Michelle Grabenr (b. 1962) has been painting and working with paper for decades using various themes, patterns and materials. Recently, she has expanded her practice to include working with bronze by recycling her source materials to create intricate repeating patterns. For EXPO CHICAGO, she presents paintings and sculptures that have weight, texture and undercurrents of mathematics, economics, environmental and social concerns.
Abstraction and the ability to transpose and compose have always been strengths of Michelle Grabner. Previously used as a stencil for paintings and covered by paint, the blankets are dipped in wax and suspended before being cast in plaster molds which are later used to cast the sculptures in bronze using the lost wax technique. The drips and irregular gravity related shapes result from the process and add to the evolving patterns. A recycling economy is created from blanket to painting, sculpture mold to sculpture. Ecological, economical, entrepreneurial as well as artistic expression and communication are her domain.

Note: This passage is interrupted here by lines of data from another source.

Lemma transform_matrix_to_global_system_run (S0 : Type)
    (local_mat global_mat : Matrix R) (s : S0) :
  nrows local_mat = 6 * n -> ncols local_mat = 6 * n ->
  nrows global_mat = 6 * n -> ncols global_mat = 6 * n ->
  transform_matrix_to_global_system el local_mat global_mat s
  = Ok (mat_mul (mat_mul G local_mat) (mat_transpose G)) s.
Proof.
  intros H1 H2 H3 H4.
  unfold transform_matrix_to_global_system, libmesh_assert_equal_to, libmesh_assert, bind.
  rewrite H1, H2, H3, H4, Nat.eqb_refl.
  destruct asserts_enabled; reflexivity.
Qed.

(** X10.  With [T] the identity, as for a 3D element,
    [transform_matrix_to_global_system] gives back the local matrix: a
    matrix of the same size with the same entries. *)
Theorem transform_matrix_identity (S0 : Type) (local_mat global_mat : Matrix R) (s : S0) :
  nrows local_mat = 6 * n_shape_functions (_fe el) ->
  ncols local_mat = 6 * n_shape_functions (_fe el) ->
  nrows global_mat = 6 * n_shape_functions (_fe el) ->
  ncols global_mat = 6 * n_shape_functions (_fe el) ->
  is_identity (T_matrix (_local_elem el)) ->
  exists m,
    transform_matrix_to_global_system el local_mat global_mat s = Ok m s /\
    nrows m = nrows local_mat /\
    ncols m = ncols local_mat /\
    forall r c, r < nrows local_mat -> c < ncols local_mat ->
                coef m r c = coef local_mat r c.
Proof.
  fold n. fold Tmat. intros H1 H2 H3 H4 Hid.
  exists (mat_mul (mat_mul G local_mat) (mat_transpose G)).
  destruct (global_T_matrix_shape el) as (HGr & HGc & _).
  fold n in HGr, HGc. fold G in HGr, HGc.
  split; [apply transform_matrix_to_global_system_run; assumption|].
  split; [simpl; congruence|]. split; [simpl; congruence|].
  intros r c Hr Hcc. rewrite H1 in Hr. rewrite H2 in Hcc.
  destruct (dof_split el Hr) as (p & a & Hp & Ha & ->).
  destruct (dof_split el Hcc) as (q & b & Hq & Hb & ->).
  fold n. rewrite transformed_matrix_entry by assumption.
  destruct (kernel_identity
              (fun q' => sum6 (fun p' => rmul (dof_kernel Tmat p p')
                                              (coef local_mat (p' * n + a) (q' * n + b))))
              Hid Hq) as [Hq' _].
  rewrite Hq'.
  destruct (kernel_identity (fun p' => coef local_mat (p' * n + a) (q * n + b)) Hid Hp)
    as [Hp' _].
  exact Hp'.
Qed.

(** X11.  [transform_matrix_to_global_system] keeps symmetry, to numerical
    tolerance: the global form of a symmetric local matrix is symmetric,
    for any [T].  The equality of the mirrored entries is that of exact
    arithmetic, the scalars obeying the ring laws; the rounding of a
    floating-point run is not modelled. *)
Theorem transform_matrix_keeps_symmetry (S0 : Type)
    (local_mat global_mat : Matrix R) (s : S0) :
  nrows local_mat = 6 * n_shape_functions (_fe el) ->
  ncols local_mat = 6 * n_shape_functions (_fe el) ->
  nrows global_mat = 6 * n_shape_functions (_fe el) ->
  ncols global_mat = 6 * n_shape_functions (_fe el) ->
  (forall r c, r < nrows local_mat -> c < ncols local_mat ->
               coef local_mat r c = coef local_mat c r) ->
  exists m,
    transform_matrix_to_global_system el local_mat global_mat s = Ok m s /\
    forall r c, r < nrows m -> c < ncols m -> coef m r c = coef m c r.
Proof.
  fold n. intros H1 H2 H3 H4 Hsym.
  exists (mat_mul (mat_mul G local_mat) (mat_transpose G)).
  destruct (global_T_matrix_shape el) as (HGr & HGc & _).
  fold n in HGr, HGc. fold G in HGr, HGc.
  split; [apply transform_matrix_to_global_system_run; assumption|].
  intros r c Hr Hcc. cbn [mat_mul nrows ncols mat_transpose] in Hr, Hcc.
  rewrite HGr in Hr, Hcc.
  destruct (dof_split el Hr) as (p & a & Hp & Ha & ->).
  destruct (dof_split el Hcc) as (q & b & Hq & Hb & ->).
  fold n. rewrite !transformed_matrix_entry by assumption.
  assert (Hs : forall p' q', p' < 6 -> q' < 6 ->
             coef local_mat (q' * n + b) (p' * n + a)
             = coef local_mat (p' * n + a) (q' * n + b)).
  { intros p' q' Hp' Hq'. apply Hsym; rewrite ?H1, ?H2; nia. }
  unfold sum6. rewrite !Hs by lia. ring.
Qed.
End MatrixTransform.

Lemma transform_matrix_identity_witness :
  let el := Fixture.solid in
  nrows Fixture.skew12 = 6 * n_shape_functions (_fe el) /\
  is_identity (T_matrix (_local_elem el)) /\
  exists m,
    @transform_matrix_to_global_system Z _ Fixture.debug_build el unit
      Fixture.skew12 (mzero 12 12) tt = Ok m tt /\
    nrows m = nrows Fixture.skew12 /\
    ncols m = ncols Fixture.skew12 /\
    forall r c, r < nrows Fixture.skew12 -> c < ncols Fixture.skew12 ->
                coef m r c = coef Fixture.skew12 r c.
Proof.
  assert (Hid : is_identity (T_matrix (_local_elem Fixture.solid))).
  { intros j l Hj Hl.
    destruct j as [|[|[|j]]]; try lia; destruct l as [|[|[|l]]]; try lia; reflexivity. }
  split; [reflexivity|]. split; [exact Hid|].
  apply (@transform_matrix_identity Z _ _ Fixture.debug_build Fixture.solid unit
           Fixture.skew12 (mzero 12 12) tt eq_refl eq_refl eq_refl eq_refl Hid).
Defined.

Lemma transform_matrix_keeps_symmetry_witness :
  let el := Fixture.beam false false in
  (forall r c, r < nrows Fixture.symmetric12 -> c < ncols Fixture.symmetric12 ->
               coef Fixture.symmetric12 r c = coef Fixture.symmetric12 c r) /\
  exists m,
    @transform_matrix_to_global_system Z _ Fixture.debug_build el unit
      Fixture.symmetric12 (mzero 12 12) tt = Ok m tt /\
    forall r c, r < nrows m -> c < ncols m -> coef m r c = coef m c r.
Proof.
  assert (Hsym : forall r c, r < nrows Fixture.symmetric12 -> c < ncols Fixture.symmetric12 ->
                   coef Fixture.symmetric12 r c = coef Fixture.symmetric12 c r).
  { intros r c _ _. simpl. f_equal. lia. }
  split; [exact Hsym|].
  apply (@transform_matrix_keeps_symmetry Z _ _ Fixture.debug_build
           (Fixture.beam false false) unit
           Fixture.symmetric12 (mzero 12 12) tt eq_refl eq_refl eq_refl eq_refl Hsym).
Defined.

(** * The cached local vectors *)

Section CachedVectors.
Context {R : Type} {SR : Scalar R} {SL : ScalarLaws R} {BM : BuildMode} {B : Type}.
Variable el : StructuralElementBase R.
Variable parent : ElementBaseSetters R B.

Let n := n_shape_functions (_fe el).
Let to_local (vec : list R) : list R :=
  mat_vec (mat_transpose (global_T_matrix el)) vec.

Lemma set_solution_run (vec : list R) (st : ElementState R B) :
  asserts_enabled = false \/ length (_local_sol st) = length vec ->
  set_solution el parent vec false st
  = Ok tt {| base := ElementBase_set_solution parent vec false (base st);
             _local_sol := to_local vec; _local_vel := _local_vel st;
             _local_accel := _local_accel st;
             _local_base_sol := _local_base_sol st |}.
Proof.
  intros H. unfold set_solution, bind, get_state, put_state. simpl.
  rewrite transform_vector_to_local_system_run.
  destruct H as [-> | ->]; [|rewrite Nat.eqb_refl, andb_false_r]; reflexivity.
Qed.

Lemma set_velocity_run (vec : list R) (st : ElementState R B) :
  asserts_enabled = false \/ length (_local_vel st) = length vec ->
  set_velocity el parent vec false st
  = Ok tt {| base := ElementBase_set_velocity parent vec false (base st);
             _local_sol := _local_sol st; _local_vel := to_local vec;
             _local_accel := _local_accel st;
             _local_base_sol := _local_base_sol st |}.
Proof.
  intros H. unfold set_velocity, bind, get_state, put_state. simpl.
  rewrite transform_vector_to_local_system_run.
  destruct H as [-> | ->]; [|rewrite Nat.eqb_refl, andb_false_r]; reflexivity.
Qed.

Lemma set_base_solution_run (vec : list R) (st : ElementState R B) :
  asserts_enabled = false \/ length (_local_base_sol st) = length vec ->
  set_base_solution el parent vec false st
  = Ok tt {| base := ElementBase_set_base_solution parent vec false (base st);
             _local_sol := _local_sol st; _local_vel := _local_vel st;
             _local_accel := _local_accel st;
             _local_base_sol := to_local vec |}.
Proof.
  intros H. unfold set_base_solution, bind, get_state, put_state. simpl.
  rewrite transform_vector_to_local_system_run.
  destruct H as [-> | ->]; [|rewrite Nat.eqb_refl, andb_false_r]; reflexivity.
Qed.

(** In a build with assertions, a cache whose size is not that of the
    vector stops the setter at the size check of the transformation. *)
Lemma setter_size_check_is_fatal (vec : list R) (st : ElementState R B) :
  asserts_enabled = true ->
  (length (_local_sol st) <> length vec ->
   set_solution el parent vec false st = Fatal st) /\
  (length (_local_vel st) <> length vec ->
   set_velocity el parent vec false st = Fatal st) /\
  (length (_local_base_sol st) <> length vec ->
   set_base_solution el parent vec false st = Fatal st).
Proof.
  intros Ha.
  repeat split; intros Hne; apply Nat.eqb_neq in Hne;
    unfold set_solution, set_velocity, set_base_solution, bind, get_state, put_state;
    simpl; rewrite transform_vector_to_local_system_run, Ha, Hne; reflexivity.
Qed.

(** X12.  What the setters do with the vector they are given (flag clear,
    six entries per node).  Each setter goes through when assertions are
    compiled out or the cache it writes already has the size of the vector;
    the three of them then cache the same vector [T^T vec], which has six
    entries per node and is the given vector itself when [T] is the
    identity.  In a build with assertions, a cache of any other size makes
    the setter fatal, the element state left as it was. *)
Theorem cached_vector_is_the_vector_set
    (vec : list R) (st : ElementState R B) :
  length vec = 6 * n_shape_functions (_fe el) ->
  let cached := mat_vec (mat_transpose (global_T_matrix el)) vec in
  length cached = 6 * n_shape_functions (_fe el) /\
  (is_identity (T_matrix (_local_elem el)) -> cached = vec) /\
  (asserts_enabled = false \/ length (_local_sol st) = length vec ->
   exists st1, set_solution el parent vec false st = Ok tt st1 /\
               _local_sol st1 = cached) /\
  (asserts_enabled = false \/ length (_local_vel st) = length vec ->
   exists st2, set_velocity el parent vec false st = Ok tt st2 /\
               _local_vel st2 = cached) /\
  (asserts_enabled = false \/ length (_local_base_sol st) = length vec ->
   exists st3, set_base_solution el parent vec false st = Ok tt st3 /\
               _local_base_sol st3 = cached) /\
  (asserts_enabled = true ->
   (length (_local_sol st) <> length vec ->
    set_solution el parent vec false st = Fatal st) /\
   (length (_local_vel st) <> length vec ->
    set_velocity el parent vec false st = Fatal st) /\
   (length (_local_base_sol st) <> length vec ->
    set_base_solution el parent vec false st = Fatal st)).
Proof.
  intros Hv cached.
  split; [apply length_to_local|].
  split.
  { intros Hid. apply (proj1 (@identity_vector R SR SL el vec Hid Hv)). }
  split.
  { intros H. eexists. split; [apply set_solution_run; exact H | reflexivity]. }
  split.
  { intros H. eexists. split; [apply set_velocity_run; exact H | reflexivity]. }
  split.
  { intros H. eexists. split; [apply set_base_solution_run; exact H | reflexivity]. }
  apply setter_size_check_is_fatal.
Qed.
End CachedVectors.

(** On the beam, whose local frame is a quarter turn away from the global
    one: with the caches sized the debug build caches the turned vector;
    with a cache still empty the debug build stops, and the optimized build
    caches the same turned vector. *)
Lemma cached_vector_is_the_vector_set_witness :
  let el := Fixture.beam false false in
  let unsized :=
    {| base := []; _local_sol := []; _local_vel := [];
       _local_accel := []; _local_base_sol := [] |} in
  length Fixture.ramp12 = 6 * n_shape_functions (_fe el) /\
  (exists st1,
    @set_solution Z _ Fixture.debug_build el _ Fixture.parent_setters
      Fixture.ramp12 false Fixture.state0 = Ok tt st1 /\
    _local_sol st1 = mat_vec (mat_transpose (global_T_matrix el)) Fixture.ramp12) /\
  @set_solution Z _ Fixture.debug_build el _ Fixture.parent_setters
    Fixture.ramp12 false unsized = Fatal unsized /\
  (exists st1,
    @set_solution Z _ Fixture.optimized_build el _ Fixture.parent_setters
      Fixture.ramp12 false unsized = Ok tt st1 /\
    _local_sol st1 = mat_vec (mat_transpose (global_T_matrix el)) Fixture.ramp12).
Proof.
  split; [reflexivity|].
  split.
  { apply (proj1 (proj2 (proj2
      (@cached_vector_is_the_vector_set Z _ _ Fixture.debug_build _
         (Fixture.beam false false) Fixture.parent_setters
         Fixture.ramp12 Fixture.state0 eq_refl)))).
    right. reflexivity. }
  split.
  { apply (proj1 (proj2 (proj2 (proj2 (proj2 (proj2
      (@cached_vector_is_the_vector_set Z _ _ Fixture.debug_build _
         (Fixture.beam false false) Fixture.parent_setters
         Fixture.ramp12
         {| base := []; _local_sol := []; _local_vel := [];
            _local_accel := []; _local_base_sol := [] |} eq_refl))))) eq_refl)).
    discriminate. }
  apply (proj1 (proj2 (proj2
    (@cached_vector_is_the_vector_set Z _ _ Fixture.optimized_build _
       (Fixture.beam false false) Fixture.parent_setters
       Fixture.ramp12
       {| base := []; _local_sol := []; _local_vel := [];
          _local_accel := []; _local_base_sol := [] |} eq_refl)))).
  left. reflexivity.
Defined.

Mutations are common in a career. Grabner’s is multifaceted and simultaneous as it includes her own art practice, teaching, curating, writing, being a spouse, mother and great friend. None has the upper hand, all are important and thriving in their own cross-fertilizing ways. Seeing the radial symmetry of her metal-point works evolve to burlap based paintings and then to gingham photos and painting, I wonder where her ability to see mathematical and other patterns will take her to next.
Troika is a collaborative contemporary art practice formed by Eva Rucki (b. 1976, Germany), Conny Freyer
(b. 1976, Germany) and Sebastien Noel (b. 1977, France) in 2003 based in London.
Troika’s work revolves around assumptions of knowledge and processes for attaining it. With a particular interest in the subjective and objective readings of reality and the various relationships we form with technology, they investigate the coalescence of seemingly irreconcilable opposites - nature and technology, the virtual and the real, the human and the non-human. Through drawing, sculpture and immersive installations they merge digital, hightech and natural processes and materials, that range from high voltage electricity, evolutionary computer algorithms, industrial acid, optics, soot or 3D programs to form a coalition between the increasingly abstract landscape surrounding us and experiences on a human scale.